(* ===== verification/ServiceTheorems.v ===== *)
(** * Theorems about services, traffic and autoscaling *)

From Stdlib Require Import Ascii String.
From Corelib Require Import SpecFloat.
From S2P Require Import Prelude GoLang GoFloat GoSort GoTime Effects Model Scheduler Badger.
From S2P Require Import Balancer World Store StoreFacts StoreTheorems Events Secrets Rollout.
From S2P Require Import Placement Reconcile ReconcileFacts ReconcileTheorems Deployments Services.
From S2P Require Import Autoscaler Invariant.

Section ServiceTheorems.
Context {DB : Type} `{!Badger Blob DB, !BadgerLaws Blob DB} {E : Env}.
Implicit Types (w : World DB).

(** ** Traffic *)

Lemma listing_run {T} `{!Entity T} fam `{!Family T fam} s w r w' :
  wf w -> listPrefix (T := T) (fam +:+ s) w = (r, w') ->
  w'.(w_db) = w.(w_db) /\ w'.(w_balance) = w.(w_balance)
  /\ forall l, r = Ok l -> l = list_of (fam +:+ s) w.(w_db).
Proof.
  intros Hw. unfold listPrefix, db_View. destruct (env_dberr _); intros [= <- <-]; [done|].
  split; [done|]. split; [done|]. intros l. apply decode_all_list_of.
Qed.

(** The last node of an ID decides; IDs are unique under the invariant. *)
Lemma healthy_nodes_inv nodes id :
  healthy_nodes nodes !! id = Some true ->
  exists n, n ∈ nodes /\ n.(Node_ID) = id /\ n.(Node_Status) = NodeReady.
Proof.
  unfold healthy_nodes.
  assert (H : forall l (m : gmap string bool), foldl (fun m n => <[n.(Node_ID) := String.eqb n.(Node_Status) NodeReady]> m) m l
      !! id = Some true ->
    m !! id = Some true \/ exists n, n ∈ l /\ n.(Node_ID) = id /\ n.(Node_Status) = NodeReady).
  { induction l as [|n l IH]; intros m; simpl; [by left|]. intros [Hm|(x & ? & ?)]%IH.
    - destruct (decide (n.(Node_ID) = id)) as [Hid|Hid].
      + rewrite Hid, lookup_insert_eq in Hm. injection Hm as Hm. apply String.eqb_eq in Hm.
        right. exists n. split; [left|done].
      + rewrite lookup_insert_ne in Hm by done. by left.
    - right. exists x. split; [by right|done]. }
  intros Hm. apply H in Hm as [Hm|?]; [by rewrite lookup_empty in Hm|done].
Qed.

Lemma Select_elem b svc strategy eps ep b' :
  Select b svc strategy eps = (Ok ep, b') -> ep ∈ eps /\ ep.(ServiceEndpoint_Ready) = true.
Proof.
  intros H. apply elem_of_readyEndpoints. unfold Select in H.
  destruct (readyEndpoints eps) as [|first rest] eqn:Hr; [done|].
  destruct (String.eqb strategy "" || String.eqb strategy StrategyRoundRobin).
  - destruct (_ <? 0); [done|]. destruct (_ !! _) as [sel|] eqn:Hs; [|done].
    injection H as <- _. by eapply list_elem_of_lookup_2.
  - destruct (String.eqb strategy StrategyLeastConnections); [|done]. injection H as <- _.
    by apply leastLoop_spec.
Qed.

(** C20: traffic only goes to healthy places: an endpoint that is selected
    belongs to the service, is ready, and runs on a registered node whose
    status is Ready; selection changes nothing but the balancer. *)
Theorem SelectServiceEndpoint_healthy serviceID strategy w ep w' :
  wf w -> SelectServiceEndpoint serviceID strategy w = (Ok ep, w') ->
  ep ∈ list_of (keyServiceEndpointPrefix serviceID) w.(w_db)
  /\ ep.(ServiceEndpoint_Ready) = true
  /\ (exists n, n ∈ list_of "node:" w.(w_db) /\ n.(Node_ID) = ep.(ServiceEndpoint_NodeID)
        /\ n.(Node_Status) = NodeReady)
  /\ w'.(w_db) = w.(w_db).
Proof.
  intros Hw. unfold SelectServiceEndpoint.
  intros [(svc & w1 & H1 & H)|(? & _ & [=])]%bind_inv.
  assert (Hdb1 : w1.(w_db) = w.(w_db)).
  { unfold GetService, get, db_View in H1. destruct (env_dberr _); by injection H1 as _ <-. }
  apply bind_inv in H as [(eps & w2 & H2 & H)|(? & _ & [=])].
  apply (listing_run (T := ServiceEndpoint) "service-endpoint:") in H2 as (Hdb2 & _ & Heps);
    [|unfold wf; by rewrite Hdb1].
  apply bind_inv in H as [(nodes & w3 & H3 & H)|(? & _ & [=])].
  apply (listing_run (T := Node) "node:" "") in H3 as (Hdb3 & _ & Hnodes);
    [|unfold wf; by rewrite Hdb2, Hdb1].
  unfold balance_Select in H. destruct (Select _ _ _ _) as [r b] eqn:Hsel. injection H as -> <-.
  apply Select_elem in Hsel as [Hin Hready]. rewrite list_elem_of_In, List.filter_In in Hin.
  destruct Hin as [Hin Hhealthy]. rewrite <- list_elem_of_In in Hin.
  rewrite (Heps eps eq_refl), Hdb1 in Hin. split; [done|]. split; [done|]. split.
  - unfold on_healthy_node in Hhealthy. destruct (healthy_nodes nodes !! _) as [b0|] eqn:Hn; [|done].
    simpl in Hhealthy. subst b0. apply healthy_nodes_inv in Hn as (n & Hn & ? & ?).
    exists n. rewrite (Hnodes nodes eq_refl), Hdb2, Hdb1 in Hn. done.
  - cbn. by rewrite Hdb3, Hdb2, Hdb1.
Qed.

(** ** Cluster addresses *)

(** The addresses handed out are valid host addresses of the service
    network, for every non-negative seed: [10.96.a.b] with both octets between
    1 and 254. *)
Lemma allocateClusterIP_valid seed :
  0 <= seed <= i64_max ->
  exists a b, 1 <= a <= 254 /\ 1 <= b <= 254
    /\ allocateClusterIP seed = "10.96." +:+ fmt_d a +:+ "." +:+ fmt_d b.
Proof.
  intros H. unfold allocateClusterIP, go_div, go_mod. set (v := Z.rem seed 65534).
  assert (Hv : 0 <= v < 65534) by (apply Z.rem_bound_pos; lia).
  assert (Hq : 0 <= Z.quot v 254 < 65534).
  { split; [apply Z.quot_pos; lia|]. apply Z.quot_lt_upper_bound; lia. }
  rewrite (wrap64_id (Z.quot v 254)) by (unfold in_i64, i64_min, i64_max; lia).
  assert (Ha : 0 <= Z.rem (Z.quot v 254) 254 < 254) by (apply Z.rem_bound_pos; lia).
  assert (Hb : 0 <= Z.rem v 254 < 254) by (apply Z.rem_bound_pos; lia).
  rewrite !wrap64_id by (unfold in_i64, i64_min, i64_max; lia).
  exists (Z.rem (Z.quot v 254) 254 + 1), (Z.rem v 254 + 1). split; [lia|]. split; [lia|done].
Qed.

(** ** Autoscaling *)

(** [d'] is what the policy may make of the deployment [d] at time [t]. *)
Definition scaled_by (p : AutoscalerPolicy) (t : Time) (d d' : Deployment) : Prop :=
  exists n, p.(AutoscalerPolicy_MinReplicas) <= n <= p.(AutoscalerPolicy_MaxReplicas)
    /\ n <> d.(Deployment_Spec).(DeploymentSpec_Replicas)
    /\ cooling_down p t (d.(Deployment_Spec).(DeploymentSpec_Replicas) <? n) = false
    /\ json (scaled_deployment d n t) = Some d'.

Lemma apply_scaling_effect p d m n t w k d' :
  wf w -> db_get w.(w_db) (keyDeployment d.(Deployment_ID)) = Some (BDeployment d) ->
  db_get (apply_scaling p d m n t w).2.(w_db) k = Some (BDeployment d') ->
  db_get w.(w_db) k = Some (BDeployment d')
  \/ db_get w.(w_db) k = Some (BDeployment d) /\ json (scaled_deployment d n t) = Some d'.
Proof.
  intros Hw Hd Hk.
  assert (Hwf' : steps (keeps_db db_wf) (apply_scaling (DB := DB) p d m n t)) by store_steps.
  pose proof (Hwf' w Hw _ _ Hk) as Hkey. simpl in Hkey.
  assert (Hpre : HasPrefix k "deployment:" = true) by (rewrite <- Hkey; apply (HasPrefix_app "deployment:")).
  unfold apply_scaling in Hk. cbv zeta in Hk. unfold mbind at 1, M_bind at 1 in Hk.
  set (m1 := Store.UpdateDeployment _) in Hk.
  assert (Hm1 : db_get (m1 w).2.(w_db) k = db_get w.(w_db) k
    \/ exists y, json (scaled_deployment d n t) = Some y /\ db_get (m1 w).2.(w_db) k
         = if decide (keyDeployment d.(Deployment_ID) = k) then Some (BDeployment y) else db_get w.(w_db) k).
  { subst m1. unfold Store.UpdateDeployment, put. destruct (json _) as [y|] eqn:Hy; [|by left].
    unfold db_Update. destruct (env_dberr _); [by left|]. right. exists y. split; [done|].
    cbn. by rewrite db_get_set. }
  assert (Hrest : db_get (m1 w).2.(w_db) k = Some (BDeployment d')).
  { destruct (m1 w) as [[u|e] w1]; [|done]. rewrite <- Hk. symmetry. cbn [snd].
    match goal with |- db_get (w_db (?m2 w1).2) k = _ =>
      assert (Hs : steps (dbrel (same_under "deployment:")) m2) by store_steps; by apply (Hs w1) end. }
  rewrite Hrest in Hm1. destruct Hm1 as [<-|(y & Hy & Hm1)]; [by left|].
  destruct (decide (keyDeployment (Deployment_ID d) = k)) as [<-|_]; [|by left].
  right. split; [done|]. injection Hm1 as ->. done.
Qed.

(** C19: the autoscaler stays within its policy, whatever the metrics are (NaN
    and infinities included) and whatever fails: it changes no deployment
    except by setting the replica count to another value between the policy's
    minimum and maximum, and only when the cooldown of that direction since
    the last scaling has passed. *)
Theorem autoscale_contract t p w k d' :
  wf w -> policy_ok p ->
  db_get (autoscale t p w).2.(w_db) k = Some (BDeployment d') ->
  db_get w.(w_db) k = Some (BDeployment d')
  \/ exists d, db_get w.(w_db) k = Some (BDeployment d) /\ scaled_by p t d d'.
Proof.
  intros Hw Hp. unfold autoscale, attempt, mbind, M_bind.
  destruct (GetDeployment _ w) as [[d|e] w1] eqn:H1.
  2: { unfold GetDeployment, get, db_View in H1. destruct (env_dberr _); injection H1 as _ <-; by left. }
  assert (Hd : w1.(w_db) = w.(w_db) /\ db_get w.(w_db) (keyDeployment d.(Deployment_ID)) = Some (BDeployment d)).
  { unfold GetDeployment, get, db_View, get_in in H1. destruct (env_dberr _); [done|].
    destruct (db_get (w_db w) _) as [b|] eqn:Hg; [|done]. destruct (project b) as [x|] eqn:Hx; [|done].
    injection H1 as -> <-. apply inject_project in Hx as ->. split; [done|].
    pose proof (Hw _ _ Hg) as Hkey. simpl in Hkey. by rewrite Hkey. }
  destruct Hd as [Hdb1 Hd]. destruct (ListDeploymentMetrics _ _ w1) as [[l|e] w2] eqn:H2.
  all: assert (Hdb2 : w2.(w_db) = w.(w_db)) by
    (rewrite <- Hdb1; unfold ListDeploymentMetrics, listPrefix, db_View, mbind, M_bind in H2;
     destruct (env_dberr _); [by injection H2 as _ <-|destruct (decode_all _); by injection H2 as _ <-]).
  2: { cbn. rewrite Hdb2. by left. }
  destruct l as [|s ss]; [cbn; rewrite Hdb2; by left|]. cbv zeta.
  set (m := observed_metrics _ _). set (n := recommend _ _ _).
  destruct (Z.eqb_spec n (DeploymentSpec_Replicas (Deployment_Spec d))); [cbn; rewrite Hdb2; by left|].
  destruct (cooling_down _ _ _) eqn:Hcool; [cbn; rewrite Hdb2; by left|].
  intros Hk. apply apply_scaling_effect in Hk; [|unfold wf; by rewrite Hdb2|by rewrite Hdb2].
  rewrite Hdb2 in Hk. destruct Hk as [Hk|[Hk Hj]]; [by left|]. right. exists d. split; [done|].
  exists n. split; [by apply recommend_bounds|done].
Qed.

End ServiceTheorems.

[EXERCISE GOAL] Find every line in the listing that has the string "last", then give the count by itself.

[OUTPUT BELOW] 2